→ Requirement:
From the records below, copy out exactly the lines from the one containing "main_loop self (correlation_matrices" to the one containing "Hj); rewrite !bin_energyE.", both included. Add nothing else.

→ Data records:
(** C5, amended.  The reference frequency is [self.freq_bins[argmax e]],
    where [e] lists, for each position of [self.freq_bins], the magnitude
    of the observation tensor summed over sensors and time samples.
    Whatever the sums [e] are, the selection takes the first position
    where [e] is maximal.  So the reference frequency is an active bin, no
    active bin has a larger sum, and every bin listed before it has a
    strictly smaller one: ties go to the bin listed first, which is the
    lowest bin index when [self.freq_bins] is increasing.  It is undefined
    ([ValueError]) only when no bin is active.  Every loop head of a call
    works with that one [f0], chosen before the loop. *)
Theorem reference_frequency_first_maximum (X : snapshots) :
  [/\ reference_frequency self X
      = select_reference self
          [seq aggregate_magnitude X k | k <- freq_bins self],
      forall e : seq C,
        all (fun x => x \is Num.real) e -> size e = size (freq_bins self) ->
        match select_reference self e with
        | Ok f0 =>
            exists a,
              [/\ getitem (freq_bins self) a = Ok f0,
                  (forall m, (m < size e)%N -> nth 0 e m <= nth 0 e a)
                & (forall m, (m < a)%N -> nth 0 e m < nth 0 e a)]
        | Raise err => freq_bins self = [::] /\ err = ValueError
        end,
      match reference_frequency self X with
      | Ok f0 =>
          f0 \in freq_bins self
          /\ exists a,
               [/\ getitem (freq_bins self) a = Ok f0,
                   (forall j k, getitem (freq_bins self) j = Ok k ->
                      aggregate_magnitude X k <= aggregate_magnitude X f0),
                   (forall j k, (j < a)%N ->
                      getitem (freq_bins self) j = Ok k ->
                      aggregate_magnitude X k < aggregate_magnitude X f0)
                 & sorted (fun k1 k2 : 'I_K => (k1 < k2)%N) (freq_bins self) ->
                   forall k, k \in freq_bins self ->
                     aggregate_magnitude X k = aggregate_magnitude X f0 ->
                     (f0 <= k)%N]
      | Raise e => freq_bins self = [::] /\ e = ValueError
      end
    & forall (o0 : state) f n st, process_at self X o0 f n st ->
        reference_frequency self X = Ok f
        /\ _process self X o0 =
           main_loop self (correlation_matrices self X) f st.1.1 st.1.2 st.2].
Proof.
  split.
  - by rewrite -energiesE.
  - exact: select_referenceP.
  - have := reference_frequencyP self X.
    case: (reference_frequency self X) => [f0|e] //.
    case=> Hin [a [Hget Hmax Hfirst Hlow]]; split=> //.
    exists a; split=> //.
    + by move=> j k /Hmax; rewrite !bin_energyE.
    + by move=> j k Hj /(Hfirst _ _ Hj); rewrite !bin_energyE.
    + by move=> Hs k Hk; rewrite -!bin_energyE; exact: Hlow.
  - move=> o0 f n st Hat; split; last exact: process_at_run Hat.
    by case: Hat => o2 [beta0 [invalid [_ Hf _]]].
Qed.
(** * Nearby-transit: ingestion joiners, shape selector, nearest-stops query
      and arrival estimator

    A shallow embedding of the computational core of the repository:
    - [src/App.jsx]: [distanceMeters], [timeToSecondsSinceMidnight],
      [etaSecondsFromGTFS], [fmtEtaMinutes], [simulateEtas], [nearbyStops],
      [nextArrivals];
    - [scripts/build_route_shapes.mjs]: [parseCSVLine] and the shape selection
      of [main];
    - [scripts/build_station_to_lines.mjs] and
      [scripts/build_station_arrivals_by_destination.mjs]: [splitCsvLine],
      [pushTime], [normalizeTime] and the joins of [main];
    - [scripts/build_gtfs_json.js]: [parseCSV], [csvToObjects],
      [routeIdToShort] and the stop-to-routes table.

    Conventions of the embedding.
    - A JavaScript string is a [string]; its code units are the 8-bit [ascii]
      characters, which covers the identifiers and clock strings of a feed.
    - A JavaScript number that the code only uses for integer arithmetic
      (seconds, minutes, counts) is a [number]: [Some z] for the integer [z],
      [None] for [NaN].  All such values stay far below 2^53, where the
      arithmetic of doubles is exact.
    - The numbers of the geospatial code are real-valued ([rnum]); [Math.sin]
      and friends are the functions of the real-number library.  Where the
      rounding of double precision changes the kind of a result, a number
      becoming [NaN], the rounded value is an input of the model: the
      haversine term of [distanceMeters] is given by an [arith], and [exact]
      is exact arithmetic.
    - A plain object used as a dictionary is a finite map of its own
      properties.  The code reads [obj[key]] through the prototype chain, so
      the map stands for the object at the keys that are not property names
      of [Object.prototype] ([plainKey]); an assignment to the key
      [__proto__] writes no property.
    - [Math.random] and the wall clock are inputs: the random source is a
      stream of rationals threaded through the code as state, the clock is the
      argument [nowSec].
    - [Array.prototype.sort] is stable; it is embedded as a stable insertion
      sort driven by the test "comparefn(x, y) > 0".  On a list for which
      the comparator is a consistent order this is the order of every
      engine.  The comparator of [nearbyStops] yields [NaN] for a stop
      without a distance, and the order of such a list is left to the
      engine: the statements about order are made for lists in which every
      distance is a number, the others use only that sorting permutes, and
      the examples that hold a stop without a distance are lists in which
      no comparison asks for an exchange, so that they are left as they
      are. *)

From Stdlib Require Import ZArith QArith Qround Reals Lqa Lra Lia List String Ascii Bool.
From Stdlib Require Import Permutation Sorting.Sorted DecimalString OrderedTypeEx.
From stdpp Require Import gmap strings list fin_maps.
Import ListNotations.
Lemma cmd_publish_tag_nonempty_witness :
  cmd_publish_tag "/out/bundle.zip" VNone = VStr "vlatest"
  /\ cmd_publish_tag "/out/FactorioAccess_1_2_3.zip" (VStr "v1.2.3") = VStr "v1.2.3"
  /\ cmd_publish_tag "/out/FactorioAccess_beta_1_2_3.zip" VNone = VStr "3"
  /\ cmd_publish_tag "/out/FactorioAccess_.zip" (VStr "") = VStr "vlatest".
Proof.
  split; [|split; [|split]].
  - exact (proj1 (proj2 (proj2 (cmd_publish_tag_nonempty "/out/bundle.zip" VNone
             (or_introl eq_refl)))) eq_refl eq_refl).
  - exact (proj1 (proj2 (cmd_publish_tag_nonempty "/out/FactorioAccess_1_2_3.zip"
             (VStr "v1.2.3") (or_intror (ex_intro _ "v1.2.3" eq_refl))))
           "v1.2.3" eq_refl ltac:(discriminate)).
  - exact (proj2 (proj2 (proj2 (cmd_publish_tag_nonempty
             "/out/FactorioAccess_beta_1_2_3.zip" VNone (or_introl eq_refl))))
           "FactorioAccess_beta_1_2" "3" eq_refl eq_refl eq_refl).
  - exact (proj2 (proj2 (proj2 (cmd_publish_tag_nonempty
             "/out/FactorioAccess_.zip" (VStr "")
             (or_intror (ex_intro _ "" eq_refl)))))
           "FactorioAccess" "" eq_refl eq_refl eq_refl).
Defined.





(** ** What asset discovery returns *)

Lemma validate_mod_loaded cwd fs n p i :
  load_info_json cwd fs p = Ok (Some i) ->
  manifest_get i "name" = VStr n ->
  validate_mod cwd fs n p None = Ok true.
Proof.
  intros Hl Hn. unfold validate_mod. rewrite Hl.
  apply py_eq_str_spec in Hn. rewrite Hn. reflexivity.
Qed.

(** An asset that the loop body returns has been validated. *)
Lemma find_mod_asset_validated cwd fs sp n bz p :
  find_mod_asset cwd fs sp n bz = Ok p ->
  validate_mod cwd fs n p None = Ok true.
Proof.
  unfold find_mod_asset. destruct (truthy bz); cbn [negb].
  - fold (candidates fs sp n). fold (survivors cwd fs sp n).
    destruct (survivors cwd fs sp n) as [|z [|z' l]] eqn:E; try discriminate.
    intros [= <-].
    assert (Hin : In z (survivors cwd fs sp n)) by (rewrite E; left; reflexivity).
    unfold survivors in Hin. apply List.filter_In in Hin as [_ Hv].
    apply zip_is_valid_spec in Hv as (i & Hl & Hn).
    apply (validate_mod_loaded _ _ _ _ i); assumption.
  - destruct (fs_isdir fs (posixpath.join sp n)); cbn [negb]; [|discriminate].
    destruct (validate_mod cwd fs n (posixpath.join sp n) None) as [[|]|e] eqn:Ev;
      cbn [mbind result_bind negb]; try discriminate.
    intros [= <-]. exact Ev.
Qed.

Lemma find_mod_assets_loop_inv cwd fs sp modules :
  Forall (fun md => exists n, dict_get md "name" = VStr n) modules ->
  forall acc results,
    find_mod_assets_loop cwd fs modules sp acc = Ok results ->
    (forall md n, In md modules -> dict_get md "name" = VStr n ->
       is_Some (results !! n))
    /\ (forall n, is_Some (acc !! n) -> is_Some (results !! n))
    /\ (forall n p, results !! n = Some p ->
          acc !! n = Some p
          \/ (validate_mod cwd fs n p None = Ok true
              /\ exists md, In md modules /\ dict_get md "name" = VStr n)).
Proof.
  induction 1 as [|md rest (n & En) Hrest IH]; intros acc results.
  - intros [= <-]. split; [intros md n []|]. split; auto.
  - cbn [find_mod_assets_loop]. rewrite En.
    cbn [fspath mbind result_bind].
    destruct (find_mod_asset cwd fs sp n _) as [p|e] eqn:Ea; [|discriminate].
    cbn [mbind result_bind]. intros H.
    destruct (IH _ _ H) as (Hdom & Hacc & Hval).
    split; [|split].
    + intros md' n' [<-|Hin] Hn'.
      * rewrite En in Hn'. injection Hn' as <-. apply Hacc.
        rewrite lookup_insert_eq. eauto.
      * apply (Hdom md' n' Hin Hn').
    + intros k Hk. apply Hacc.
      destruct (decide (n = k)) as [->|Hne].
      * rewrite lookup_insert_eq. eauto.
      * rewrite lookup_insert_ne by exact Hne. exact Hk.
    + intros k q Hq. destruct (Hval k q Hq) as [Hins|(Hv & md' & Hin & Hn)].
      * destruct (decide (n = k)) as [->|Hne].
        -- rewrite lookup_insert_eq in Hins. injection Hins as <-.
           right. split; [apply (find_mod_asset_validated _ _ _ _ _ _ Ea)|].
           exists md. split; [left; reflexivity|exact En].
        -- rewrite lookup_insert_ne in Hins by exact Hne. left. exact Hins.
      * right. split; [exact Hv|]. exists md'. split; [right; exact Hin|exact Hn].
Qed.
(** * extrabol: a shallow embedding of [extrabol/extrabol.py]

    The pipeline turns sparse multi-band photometry into a dense light
    curve, per-epoch blackbody parameters and a bolometric luminosity
    table.  The functions of [extrabol.py] are embedded as Rocq functions
    with the same names.

    Numbers.  The program computes with IEEE doubles in numpy arrays.
    Finite doubles are idealised as real numbers ([R]), so rounding,
    overflow and infinities are not modelled; where the program produces
    [nan] (the square roots and logarithms of numpy, the blackbody fitter
    and everything downstream of it) values have type [npfloat], a real
    number or [NaN].  Arrays are lists; a two-dimensional array is the
    list of its rows.

    Exceptions.  A function that can raise returns a [result].

    External code.  [scipy.optimize.curve_fit], the [george] Gaussian
    process and the SVO filter index are not part of the repository; they
    are arguments of the functions that call them.  So are [np.load]
    and [scipy.interpolate.RectBivariateSpline] in [generate_template];
    [interpolate] and [test] take the template generator as an
    argument. *)

From Stdlib Require Import Reals Lra Lia List Ascii String Bool Arith Permutation Sorted.
Import ListNotations.
Open Scope string_scope.
Open Scope R_scope.

(** ** Exceptions *)

Inductive error : Type :=
| SysExit (msg : string)
| ValueError (msg : string)
| IndexError (msg : string)
| RuntimeError (msg : string).

Inductive result (A : Type) : Type :=
| Ok (a : A)
| Raise (e : error).

Arguments Ok {A} a.
Arguments Raise {A} e.

Definition bind {A B : Type} (m : result A) (k : A -> result B) : result B :=
  match m with
  | Ok a => k a
  | Raise e => Raise e
  end.

Notation "x <- m ;; k" := (bind m (fun x => k))
  (at level 61, m at next level, right associativity).
Notation "' pat <- m ;; k" := (bind m (fun x => match x with pat => k end))
  (at level 61, pat pattern, m at next level, right associativity).

Fixpoint mapM {A B : Type} (f : A -> result B) (xs : list A) : result (list B) :=
  match xs with
  | [] => Ok []
  | x :: xs' =>
      y <- f x ;;
      ys <- mapM f xs' ;;
      Ok (y :: ys)
  end.

(** ** Comparisons on reals, as booleans *)

Definition Rleb (x y : R) : bool := if Rle_dec x y then true else false.
Definition Rltb (x y : R) : bool := if Rlt_dec x y then true else false.
Definition Reqb (x y : R) : bool := if Req_dec_T x y then true else false.

(** ** Doubles that may be [nan] *)

Inductive npfloat : Type :=
| Fin (r : R)
| NaN.

Module npf.

Definition lift1 (f : R -> R) (x : npfloat) : npfloat :=
  match x with
  | Fin a => Fin (f a)
  | NaN => NaN
  end.

(** An arithmetic operation with a [nan] operand gives [nan]. *)
Definition lift2 (f : R -> R -> R) (x y : npfloat) : npfloat :=
  match x, y with
  | Fin a, Fin b => Fin (f a b)
  | _, _ => NaN
  end.

Definition mul : npfloat -> npfloat -> npfloat := lift2 Rmult.
Definition add : npfloat -> npfloat -> npfloat := lift2 Rplus.
Definition div : npfloat -> npfloat -> npfloat := lift2 Rdiv.
Definition neg : npfloat -> npfloat := lift1 Ropp.
Definition abs : npfloat -> npfloat := lift1 Rabs.
Definition pow (x : npfloat) (n : nat) : npfloat := lift1 (fun a => a ^ n) x.

(** [np.sqrt]: [nan] on a negative argument. *)
Definition sqrt (x : npfloat) : npfloat :=
  match x with
  | Fin a => if Rltb a 0 then NaN else Fin (R_sqrt.sqrt a)
  | NaN => NaN
  end.

(** [np.log10]: [nan] on a negative argument; the [-inf] numpy returns
    at 0 is not told apart from [nan]. *)
Definition log10 (x : npfloat) : npfloat :=
  match x with
  | Fin a => if Rltb 0 a then Fin (ln a / ln 10) else NaN
  | NaN => NaN
  end.

End npf.

(** ** The numpy operations the program uses *)

Module np.

(** [np.min]: raises [ValueError] on an empty array. *)
Definition min (xs : list R) : result R :=
  match xs with
  | [] => Raise (ValueError "zero-size array to reduction operation minimum which has no identity")
  | x :: xs' => Ok (fold_left Rmin xs' x)
  end.

(** [np.max]. *)
Definition max (xs : list R) : result R :=
  match xs with
  | [] => Raise (ValueError "zero-size array to reduction operation maximum which has no identity")
  | x :: xs' => Ok (fold_left Rmax xs' x)
  end.

Definition sum (xs : list R) : R := fold_left Rplus xs 0.

(** [np.mean].  On an empty array numpy returns [nan] with a warning; the
    callers below never reach it with an empty array. *)
Definition mean (xs : list R) : R := sum xs / INR (List.length xs).

(** [np.log10] on a positive argument. *)
Definition log10 (x : R) : R := ln x / ln 10.

(** [arr[gis]] for an integer index array: [IndexError] out of range. *)
Fixpoint take {A : Type} (arr : list A) (gis : list nat) : result (list A) :=
  match gis with
  | [] => Ok []
  | i :: gis' =>
      match nth_error arr i with
      | Some x => rest <- take arr gis' ;; Ok (x :: rest)
      | None => Raise (IndexError "index out of bounds")
      end
  end.

(** The loop
<<
    gis = []
    for i in np.arange(len(xs)):
        if p(xs[i]): gis.append(i)
>>
    and [np.where(p(xs))[0]]; [i] is the index of the head of [xs]. *)
Fixpoint where_ {A : Type} (p : A -> bool) (xs : list A) (i : nat) : list nat :=
  match xs with
  | [] => []
  | x :: xs' => if p x then i :: where_ p xs' (S i) else where_ p xs' (S i)
  end.

(** Python's [sorted(xs)], by insertion. *)
Fixpoint insert (x : R) (xs : list R) : list R :=
  match xs with
  | [] => [x]
  | y :: ys => if Rleb x y then x :: xs else y :: insert x ys
  end.

Definition sorted (xs : list R) : list R := fold_right insert [] xs.

(** [np.unique(xs, return_index=True)]: the distinct values in ascending
    order, each with the index of its first occurrence in [xs].  The
    accumulator [us] is ascending; [i] is the index of [x] in [xs]. *)
Fixpoint insert_unique (x : R) (i : nat) (us : list (R * nat)) : list (R * nat) :=
  match us with
  | [] => [(x, i)]
  | (u, j) :: us' =>
      if Rltb x u then (x, i) :: us
      else if Reqb x u then us
      else (u, j) :: insert_unique x i us'
  end.

Fixpoint unique_from (xs : list R) (i : nat) (us : list (R * nat)) : list (R * nat) :=
  match xs with
  | [] => us
  | x :: xs' => unique_from xs' (S i) (insert_unique x i us)
  end.

Definition unique_index (xs : list R) : list R * list nat :=
  let us := unique_from xs 0 [] in (map fst us, map snd us).

Definition unique (xs : list R) : list R := fst (unique_index xs).

(** [np.unique] on an array of strings. *)
Fixpoint insert_unique_str (x : string) (us : list string) : list string :=
  match us with
  | [] => [x]
  | u :: us' =>
      if String.ltb x u then x :: us
      else if String.eqb x u then us
      else u :: insert_unique_str x us'
  end.

Definition unique_str (xs : list string) : list string :=
  fold_left (fun us x => insert_unique_str x us) xs [].

(** [np.argmin]: the first index of the least entry; [ValueError] on an
    empty sequence. *)
Fixpoint argmin_from (best_i : nat) (best : R) (i : nat) (xs : list R) : nat :=
  match xs with
  | [] => best_i
  | x :: xs' =>
      if Rltb x best then argmin_from i x (S i) xs'
      else argmin_from best_i best (S i) xs'
  end.

Definition argmin (xs : list R) : result nat :=
  match xs with
  | [] => Raise (ValueError "attempt to get argmin of an empty sequence")
  | x :: xs' => Ok (argmin_from 0%nat x 1%nat xs')
  end.

(** [xs[i]] for a Python list or an array and one index. *)
Definition item {A : Type} (xs : list A) (i : nat) : result A :=
  match nth_error xs i with
  | Some x => Ok x
  | None => Raise (IndexError "index out of range")
  end.

(** [np.var]: the mean squared deviation from the mean. *)
Definition var (xs : list R) : R :=
  let m := mean xs in mean (map (fun x => (x - m) ^ 2) xs).

End np.

(** ** Module constants (lines 22-27) *)

Definition epsilon : R := 0.0001.
Definition c : R := 2.99792458E10.
Definition sigsb : R := 5.6704e-5.
Definition h : R := 6.62607E-27.
Definition ang_to_cm : R := 1e-8.
Definition k_B : R := 1.38064852E-16.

→ Response below:
           main_loop self (correlation_matrices self X) f st.1.1 st.1.2 st.2].
Proof.
  split.
  - by rewrite -energiesE.
  - exact: select_referenceP.
  - have := reference_frequencyP self X.
    case: (reference_frequency self X) => [f0|e] //.
    case=> Hin [a [Hget Hmax Hfirst Hlow]]; split=> //.
    exists a; split=> //.
    + by move=> j k /Hmax; rewrite !bin_energyE.
    + by move=> j k Hj /(Hfirst _ _ Hj); rewrite !bin_energyE.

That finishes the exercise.